## BRIEF:
Filter the entries below down to the lines that hold "Hrand".

## Collected data entries:
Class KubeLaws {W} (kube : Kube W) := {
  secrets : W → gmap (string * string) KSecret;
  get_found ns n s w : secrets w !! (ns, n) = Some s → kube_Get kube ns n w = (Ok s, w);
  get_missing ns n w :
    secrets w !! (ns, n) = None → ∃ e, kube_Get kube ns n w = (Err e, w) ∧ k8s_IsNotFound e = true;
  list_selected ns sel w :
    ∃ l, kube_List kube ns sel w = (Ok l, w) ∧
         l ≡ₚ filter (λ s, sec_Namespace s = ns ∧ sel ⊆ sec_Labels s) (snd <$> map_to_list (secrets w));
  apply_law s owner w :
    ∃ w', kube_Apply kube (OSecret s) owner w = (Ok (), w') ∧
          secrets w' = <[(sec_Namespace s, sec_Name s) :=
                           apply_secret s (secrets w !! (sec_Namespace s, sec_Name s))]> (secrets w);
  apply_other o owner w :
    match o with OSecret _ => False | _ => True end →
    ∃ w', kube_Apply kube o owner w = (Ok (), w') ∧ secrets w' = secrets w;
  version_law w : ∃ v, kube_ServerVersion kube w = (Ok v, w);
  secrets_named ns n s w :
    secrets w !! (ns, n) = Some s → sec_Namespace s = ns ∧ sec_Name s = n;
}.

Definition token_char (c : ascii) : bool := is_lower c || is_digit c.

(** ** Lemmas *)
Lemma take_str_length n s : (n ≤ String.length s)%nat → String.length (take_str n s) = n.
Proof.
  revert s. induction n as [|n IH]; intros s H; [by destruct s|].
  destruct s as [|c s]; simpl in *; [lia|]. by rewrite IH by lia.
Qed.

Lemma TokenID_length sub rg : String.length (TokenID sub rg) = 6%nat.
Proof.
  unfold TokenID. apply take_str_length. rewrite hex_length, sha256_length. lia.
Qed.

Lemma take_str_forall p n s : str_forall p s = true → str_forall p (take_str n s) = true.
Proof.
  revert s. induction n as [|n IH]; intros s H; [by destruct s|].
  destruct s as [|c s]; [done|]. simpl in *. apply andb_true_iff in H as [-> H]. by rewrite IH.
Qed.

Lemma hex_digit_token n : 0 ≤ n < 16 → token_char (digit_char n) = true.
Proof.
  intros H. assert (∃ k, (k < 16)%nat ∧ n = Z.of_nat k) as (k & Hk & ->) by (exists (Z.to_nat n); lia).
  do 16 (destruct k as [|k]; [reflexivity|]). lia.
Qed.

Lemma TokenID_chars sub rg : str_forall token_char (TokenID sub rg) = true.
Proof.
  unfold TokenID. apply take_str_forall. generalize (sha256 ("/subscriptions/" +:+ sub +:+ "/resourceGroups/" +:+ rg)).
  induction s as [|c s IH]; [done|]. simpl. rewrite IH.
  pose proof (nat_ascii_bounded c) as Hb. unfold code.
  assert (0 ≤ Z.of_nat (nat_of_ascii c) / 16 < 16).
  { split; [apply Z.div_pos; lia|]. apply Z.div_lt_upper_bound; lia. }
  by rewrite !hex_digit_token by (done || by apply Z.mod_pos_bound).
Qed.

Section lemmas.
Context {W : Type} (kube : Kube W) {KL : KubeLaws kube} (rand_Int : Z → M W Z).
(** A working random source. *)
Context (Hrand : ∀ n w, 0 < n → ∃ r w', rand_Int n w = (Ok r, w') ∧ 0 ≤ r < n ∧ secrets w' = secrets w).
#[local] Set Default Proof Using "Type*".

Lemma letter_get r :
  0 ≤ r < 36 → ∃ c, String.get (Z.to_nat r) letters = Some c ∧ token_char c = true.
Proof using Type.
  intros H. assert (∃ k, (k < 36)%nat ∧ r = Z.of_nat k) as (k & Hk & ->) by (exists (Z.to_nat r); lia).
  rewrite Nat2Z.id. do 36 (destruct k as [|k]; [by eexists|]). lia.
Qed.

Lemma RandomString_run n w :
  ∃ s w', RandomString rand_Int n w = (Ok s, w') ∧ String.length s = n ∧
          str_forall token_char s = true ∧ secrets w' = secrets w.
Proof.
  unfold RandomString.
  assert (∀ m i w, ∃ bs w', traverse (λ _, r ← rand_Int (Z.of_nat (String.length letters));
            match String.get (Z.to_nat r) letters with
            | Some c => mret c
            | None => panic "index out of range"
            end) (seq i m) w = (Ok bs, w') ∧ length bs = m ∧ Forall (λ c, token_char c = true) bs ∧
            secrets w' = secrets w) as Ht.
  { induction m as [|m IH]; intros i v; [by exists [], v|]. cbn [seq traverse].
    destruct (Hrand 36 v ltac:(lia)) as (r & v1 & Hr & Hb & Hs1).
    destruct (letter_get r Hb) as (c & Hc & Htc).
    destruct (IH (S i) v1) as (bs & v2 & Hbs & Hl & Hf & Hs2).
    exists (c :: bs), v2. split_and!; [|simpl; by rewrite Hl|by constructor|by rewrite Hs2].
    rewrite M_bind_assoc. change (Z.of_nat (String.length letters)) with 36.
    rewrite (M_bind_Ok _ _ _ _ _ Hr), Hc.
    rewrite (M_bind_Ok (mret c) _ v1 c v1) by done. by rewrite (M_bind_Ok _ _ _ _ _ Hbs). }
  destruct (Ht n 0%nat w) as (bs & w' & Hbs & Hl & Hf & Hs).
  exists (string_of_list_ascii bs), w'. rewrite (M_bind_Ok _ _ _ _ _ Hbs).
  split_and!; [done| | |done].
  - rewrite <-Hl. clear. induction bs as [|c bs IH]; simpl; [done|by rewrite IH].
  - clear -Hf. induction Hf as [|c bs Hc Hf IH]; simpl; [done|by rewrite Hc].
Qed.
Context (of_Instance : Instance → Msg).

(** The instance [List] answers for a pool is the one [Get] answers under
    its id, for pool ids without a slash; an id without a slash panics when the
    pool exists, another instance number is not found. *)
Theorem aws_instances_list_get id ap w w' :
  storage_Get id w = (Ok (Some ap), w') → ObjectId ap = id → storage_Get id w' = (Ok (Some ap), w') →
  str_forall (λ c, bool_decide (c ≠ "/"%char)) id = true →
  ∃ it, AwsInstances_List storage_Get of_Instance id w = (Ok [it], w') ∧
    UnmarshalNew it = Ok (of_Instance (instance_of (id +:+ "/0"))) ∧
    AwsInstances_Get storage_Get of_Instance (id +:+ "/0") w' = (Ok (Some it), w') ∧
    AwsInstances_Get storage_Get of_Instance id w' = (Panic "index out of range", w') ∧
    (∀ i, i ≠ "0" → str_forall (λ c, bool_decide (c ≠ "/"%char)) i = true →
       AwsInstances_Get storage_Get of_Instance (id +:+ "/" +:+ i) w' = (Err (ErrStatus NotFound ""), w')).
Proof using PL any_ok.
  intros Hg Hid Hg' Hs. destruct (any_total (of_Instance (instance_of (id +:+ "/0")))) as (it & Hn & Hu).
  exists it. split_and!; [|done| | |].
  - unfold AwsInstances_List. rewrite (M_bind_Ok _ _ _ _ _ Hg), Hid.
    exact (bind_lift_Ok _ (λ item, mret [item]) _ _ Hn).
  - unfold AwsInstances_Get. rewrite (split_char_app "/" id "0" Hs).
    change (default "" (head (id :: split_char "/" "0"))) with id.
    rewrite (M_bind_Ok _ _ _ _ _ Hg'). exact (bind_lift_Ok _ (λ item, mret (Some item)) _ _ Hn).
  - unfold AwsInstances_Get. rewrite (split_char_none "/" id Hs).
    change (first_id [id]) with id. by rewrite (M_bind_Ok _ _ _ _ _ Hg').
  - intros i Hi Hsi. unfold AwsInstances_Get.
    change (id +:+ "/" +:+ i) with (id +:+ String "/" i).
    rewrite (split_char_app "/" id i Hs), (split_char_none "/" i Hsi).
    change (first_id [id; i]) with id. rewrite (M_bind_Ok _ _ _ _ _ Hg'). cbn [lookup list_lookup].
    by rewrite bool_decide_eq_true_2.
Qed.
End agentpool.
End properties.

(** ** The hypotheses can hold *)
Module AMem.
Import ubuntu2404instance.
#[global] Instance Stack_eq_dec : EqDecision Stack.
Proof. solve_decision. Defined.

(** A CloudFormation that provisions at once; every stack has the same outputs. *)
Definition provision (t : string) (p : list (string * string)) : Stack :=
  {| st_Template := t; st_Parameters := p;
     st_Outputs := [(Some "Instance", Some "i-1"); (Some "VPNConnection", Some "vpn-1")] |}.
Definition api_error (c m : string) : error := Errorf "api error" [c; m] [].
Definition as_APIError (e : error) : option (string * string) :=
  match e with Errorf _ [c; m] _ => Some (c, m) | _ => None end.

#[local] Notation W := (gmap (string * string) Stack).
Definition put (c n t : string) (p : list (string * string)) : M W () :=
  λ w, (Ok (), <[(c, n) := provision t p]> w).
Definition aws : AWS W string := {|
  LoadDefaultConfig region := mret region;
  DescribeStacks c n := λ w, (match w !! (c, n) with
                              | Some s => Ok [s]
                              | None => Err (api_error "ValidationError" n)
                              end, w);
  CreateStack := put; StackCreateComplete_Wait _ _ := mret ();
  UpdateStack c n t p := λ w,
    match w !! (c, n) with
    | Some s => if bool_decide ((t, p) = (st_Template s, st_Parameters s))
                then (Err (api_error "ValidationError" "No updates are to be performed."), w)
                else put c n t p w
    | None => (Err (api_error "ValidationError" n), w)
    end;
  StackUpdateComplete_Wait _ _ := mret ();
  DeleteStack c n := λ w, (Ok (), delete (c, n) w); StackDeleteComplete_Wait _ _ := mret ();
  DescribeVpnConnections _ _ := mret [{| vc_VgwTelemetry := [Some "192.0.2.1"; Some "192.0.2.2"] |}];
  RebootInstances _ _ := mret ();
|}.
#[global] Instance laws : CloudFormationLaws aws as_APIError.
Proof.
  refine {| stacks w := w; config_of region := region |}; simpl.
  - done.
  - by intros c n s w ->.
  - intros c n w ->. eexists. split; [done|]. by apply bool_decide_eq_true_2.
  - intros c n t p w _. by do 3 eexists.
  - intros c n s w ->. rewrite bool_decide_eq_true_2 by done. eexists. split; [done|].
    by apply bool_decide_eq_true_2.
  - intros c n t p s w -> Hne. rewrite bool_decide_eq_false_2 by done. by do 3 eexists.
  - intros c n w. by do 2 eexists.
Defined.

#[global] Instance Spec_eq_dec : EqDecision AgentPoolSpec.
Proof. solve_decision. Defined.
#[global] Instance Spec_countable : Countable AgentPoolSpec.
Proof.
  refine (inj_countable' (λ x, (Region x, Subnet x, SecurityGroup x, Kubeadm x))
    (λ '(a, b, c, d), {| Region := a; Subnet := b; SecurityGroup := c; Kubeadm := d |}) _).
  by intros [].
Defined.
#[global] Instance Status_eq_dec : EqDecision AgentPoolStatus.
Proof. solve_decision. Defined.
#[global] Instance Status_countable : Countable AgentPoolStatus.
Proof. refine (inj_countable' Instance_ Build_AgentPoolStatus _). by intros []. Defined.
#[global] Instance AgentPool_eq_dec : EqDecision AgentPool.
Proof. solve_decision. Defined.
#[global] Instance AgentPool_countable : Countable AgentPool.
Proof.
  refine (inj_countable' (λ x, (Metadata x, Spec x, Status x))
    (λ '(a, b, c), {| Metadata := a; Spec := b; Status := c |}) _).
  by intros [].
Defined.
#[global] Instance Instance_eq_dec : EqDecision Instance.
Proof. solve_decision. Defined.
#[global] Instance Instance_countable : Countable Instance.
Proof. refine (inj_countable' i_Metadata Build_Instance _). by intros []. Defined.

## RESULT FOR THIS EXERCISE:
Context (Hrand : ∀ n w, 0 < n → ∃ r w', rand_Int n w = (Ok r, w') ∧ 0 ≤ r < n ∧ secrets w' = secrets w).
    destruct (Hrand 36 v ltac:(lia)) as (r & v1 & Hr & Hb & Hs1).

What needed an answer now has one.